[WHAT IS BEING ASKED] Transcribe the listing below only from the line with "pd_protocols : list" up to and including the line with "auth_to_value : SourceAuthConfig -> Value;".

[DATA FOR THIS EXERCISE]
==*==

(* ===== verification/Presets.v ===== *)
(** * Provider presets: [src/src/domain/provider_preset.rs]

    The versioned definitions of the built-in providers and models, their
    validation and the snapshots a source takes of them.  Reading and writing a
    definition as JSON is derived code of the [serde] crate: [PresetSerde]. *)

From Stdlib Require Import ZArith Lia.
From stdpp Require Import base list strings.
From S2P Require Import Prelude.
From S2P Require Import RustStr.
From S2P Require Import Protocol.
From S2P Require Import BTree.
From S2P Require Import Config.
From S2P Require Import SourceUrl.
From S2P Require Import Json.
From S2P Require Import Catalog.

Definition PROVIDER_PRESET_SCHEMA_VERSION : Z := 1.
Definition BUILTIN_PROVIDER_PRESET_VERSION : Z := 3.
Definition KIMI_CODE_PROVIDER_PRESET_VERSION : Z := 5.
Definition MULTIMODAL_MODEL_PRESET_VERSION : Z := 2.

Inductive HttpMethod : Type := Get | Post.

#[global] Instance HttpMethod_eq_dec : EqDecision HttpMethod.
Proof. solve_decision. Defined.

Record CredentialHeaderTemplate : Type := mkCredentialHeaderTemplate { ch_header : string; ch_prefix : string }.

Record SourceAuthConfig : Type := mkSourceAuthConfig {
  sa_credential_header : CredentialHeaderTemplate;
  sa_default_headers : list (string * string);
}.

Record ConnectionTestTemplate : Type := mkConnectionTestTemplate {
  ct_method : HttpMethod;
  ct_default_model : string;
  ct_body : Value;
}.

Record ProtocolPreset : Type := mkProtocolPreset {
  pt_endpoint : string;
  pt_mode : SourceProtocolMode;
  pt_source_protocol : option Protocol;
  pt_adapter : option string;
  pt_headers : list (string * string);
  pt_default_capabilities : list (string * CapabilitySupport);
  pt_connection_test : ConnectionTestTemplate;
}.

Record SourceProtocolCapability : Type := mkSourceProtocolCapability {
  sq_mode : SourceProtocolMode;
  sq_source_protocol : option Protocol;
  sq_adapter : option string;
  sq_features : list (string * CapabilitySupport);
}.

Record DiscoveryParser : Type := mkDiscoveryParser {
  dp_list_path : string;
  dp_id_path : string;
  dp_metadata_paths : list (MetadataField * string);
}.

Inductive DiscoveryPreset : Type :=
| DiscoverySupported (method : HttpMethod) (endpoint : string) (parser : DiscoveryParser)
| DiscoveryUnsupported (reason : string).

Record ProviderPresetDefinition : Type := mkProviderPresetDefinition {
  pd_schema_version : Z;
  pd_default_base_url : string;
  pd_credential_header : CredentialHeaderTemplate;
  pd_default_headers : list (string * string);
  pd_protocols : list (Protocol * ProtocolPreset);
  pd_discovery : DiscoveryPreset;
}.

(** The derived [Serialize] and [Deserialize]; [None] is an error. *)
Class PresetSerde : Type := {
  preset_to_value : ProviderPresetDefinition -> Value;
  preset_from_value : Value -> option ProviderPresetDefinition;
  auth_to_value : SourceAuthConfig -> Value;
  auth_from_value : Value -> option SourceAuthConfig;
  capabilities_to_value : list (Protocol * SourceProtocolCapability) -> Value;
  capabilities_from_value : Value -> option (list (Protocol * SourceProtocolCapability));
}.

(** ** Validation *)

Definition validate_relative_endpoint (endpoint : string) : result unit CatalogError :=
  if negb (starts_with endpoint "/") || starts_with endpoint "//"
  then Err (InvalidState ("provider preset endpoint '" +:+ endpoint +:+ "' must be an absolute path"))
  else Ok tt.

(** The body of the loop over the three protocols. *)
Definition validate_protocol (self : ProviderPresetDefinition) (protocol : Protocol) : result unit CatalogError :=
  let name := Protocol_to_string protocol in
  let? definition := ok_or (bt_get (pd_protocols self) protocol)
                       (InvalidState ("provider preset must declare protocol " +:+ name)) in
  let? _ := validate_relative_endpoint (pt_endpoint definition) in
  if negb (is_object (ct_body (pt_connection_test definition)))
     || is_empty (trim (ct_default_model (pt_connection_test definition)))
  then Err (InvalidState ("provider preset protocol " +:+ name
              +:+ " requires an object test body and default model"))
  else
    match pt_mode definition with
    | SmAdapter =>
        if negb (is_some (pt_source_protocol definition)) || is_none_or (pt_adapter definition) is_empty
        then Err (InvalidState ("provider preset protocol " +:+ name
                    +:+ " adapter requires source_protocol and adapter"))
        else Ok tt
    | _ =>
        if is_some (pt_source_protocol definition) || is_some (pt_adapter definition)
        then Err (InvalidState ("provider preset protocol " +:+ name
                    +:+ " may only set adapter fields in adapter mode"))
        else Ok tt
    end.

(** A URL that is only an origin and a path. *)
Definition plain_http_url (url : Url) : bool :=
  ((url_scheme url =?s "http") || (url_scheme url =?s "https")) && is_some (url_host_str url)
  && is_empty (url_username url) && negb (is_some (url_password url)) && negb (is_some (url_query url))
  && negb (is_some (url_fragment url)).

Definition preset_validate `{UrlCrates} (self : ProviderPresetDefinition) : result unit CatalogError :=
  if negb (pd_schema_version self =? PROVIDER_PRESET_SCHEMA_VERSION)
  then Err (InvalidState ("unsupported provider preset schema version " +:+ dec (pd_schema_version self)))
  else
    let? base_url := ok_or (url_parse (pd_default_base_url self))
                       (InvalidState "provider preset default_base_url is invalid") in
    if negb (plain_http_url base_url)
    then Err (InvalidState ("provider preset default_base_url must be an http(s) origin without credentials, "
                +:+ "query, or fragment"))
    else if is_empty (trim (ch_header (pd_credential_header self)))
    then Err (InvalidState "provider preset credential header cannot be empty")
    else
      let? _ := validate_protocol self OpenAiChatCompletions in
      let? _ := validate_protocol self OpenAiResponses in
      let? _ := validate_protocol self AnthropicMessages in
      match pd_discovery self with
      | DiscoverySupported method endpoint parser =>
          if negb (bool_decide (method = Get)) then Err (InvalidState "model discovery currently requires GET")
          else
            let? _ := validate_relative_endpoint endpoint in
            if is_empty (trim (dp_list_path parser)) || is_empty (trim (dp_id_path parser))
            then Err (InvalidState "model discovery parser paths cannot be empty")
            else Ok tt
      | DiscoveryUnsupported _ => Ok tt
      end.

(** ** Snapshots taken by a source *)

Definition auth_snapshot `{PresetSerde} (self : ProviderPresetDefinition) : Value :=
  auth_to_value (mkSourceAuthConfig (pd_credential_header self) (pd_default_headers self)).

Definition preset_capability (definition : ProtocolPreset) : SourceProtocolCapability :=
  mkSourceProtocolCapability (pt_mode definition) (pt_source_protocol definition) (pt_adapter definition)
    (pt_default_capabilities definition).

Definition protocol_capabilities_snapshot `{PresetSerde} (self : ProviderPresetDefinition) : Value :=
  capabilities_to_value (bt_collect (map (fun kv => (kv.1, preset_capability kv.2)) (pd_protocols self))).

(** ** The built-in providers *)

Definition default_features : list (string * CapabilitySupport) :=
  bt_collect [("streaming", Supported); ("tools", Supported); ("thinking", Supported);
              ("web_search", Unknown); ("structured_output", Unknown); ("usage", Supported)].

Definition bearer_auth : CredentialHeaderTemplate := mkCredentialHeaderTemplate "authorization" "Bearer ".
Definition anthropic_headers : list (string * string) := [("anthropic-version", "2023-06-01")].

Definition connection_test (default_model : string) (body : Value) : ConnectionTestTemplate :=
  mkConnectionTestTemplate Post default_model body.

Definition native_protocol (endpoint default_model : string) (body : Value) (headers : list (string * string))
    : ProtocolPreset :=
  mkProtocolPreset endpoint SmNative None None headers default_features (connection_test default_model body).

Definition openai_discovery (endpoint : string) : DiscoveryPreset :=
  DiscoverySupported Get endpoint
    (mkDiscoveryParser "data" "id" (bt_collect [(LogicalModelName, "id"); (DisplayName, "id")])).

(** The [json!] bodies of the connection tests. *)
Definition messages_body : Value :=
  object_of [("model", VString "{{model}}");
             ("messages", VArray [object_of [("role", VString "user"); ("content", VString "ping")]]);
             ("max_tokens", of_i64 1); ("stream", VBool false)].
Definition responses_body : Value :=
  object_of [("model", VString "{{model}}"); ("input", VString "ping"); ("max_output_tokens", of_i64 1);
             ("stream", VBool false)].

Definition json_headers : list (string * string) :=
  bt_collect [("accept", "application/json"); ("content-type", "application/json")].

Definition deepseek : string * string * ProviderPresetDefinition :=
  let model := "deepseek-v4-flash" in
  ("deepseek", "DeepSeek",
   mkProviderPresetDefinition PROVIDER_PRESET_SCHEMA_VERSION "https://api.deepseek.com" bearer_auth json_headers
     (bt_collect
        [(OpenAiChatCompletions, native_protocol "/chat/completions" model messages_body []);
         (OpenAiResponses, native_protocol "/responses" model responses_body []);
         (AnthropicMessages, native_protocol "/anthropic/v1/messages" "deepseek-v4-pro" messages_body
                               anthropic_headers)])
     (openai_discovery "/models")).

Definition minimax : string * string * ProviderPresetDefinition :=
  let model := "MiniMax-M3" in
  ("minimax", "MiniMax",
   mkProviderPresetDefinition PROVIDER_PRESET_SCHEMA_VERSION "https://api.minimax.io" bearer_auth json_headers
     (bt_collect
        [(OpenAiChatCompletions, native_protocol "/v1/chat/completions" model messages_body []);
         (OpenAiResponses, native_protocol "/v1/responses" model responses_body []);
         (AnthropicMessages, native_protocol "/anthropic/v1/messages" model messages_body anthropic_headers)])
     (openai_discovery "/v1/models")).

==*==

[RESULT FOR THIS TASK]
  pd_protocols : list (Protocol * ProtocolPreset);
  pd_discovery : DiscoveryPreset;
}.

(** The derived [Serialize] and [Deserialize]; [None] is an error. *)
Class PresetSerde : Type := {
  preset_to_value : ProviderPresetDefinition -> Value;
  preset_from_value : Value -> option ProviderPresetDefinition;
  auth_to_value : SourceAuthConfig -> Value;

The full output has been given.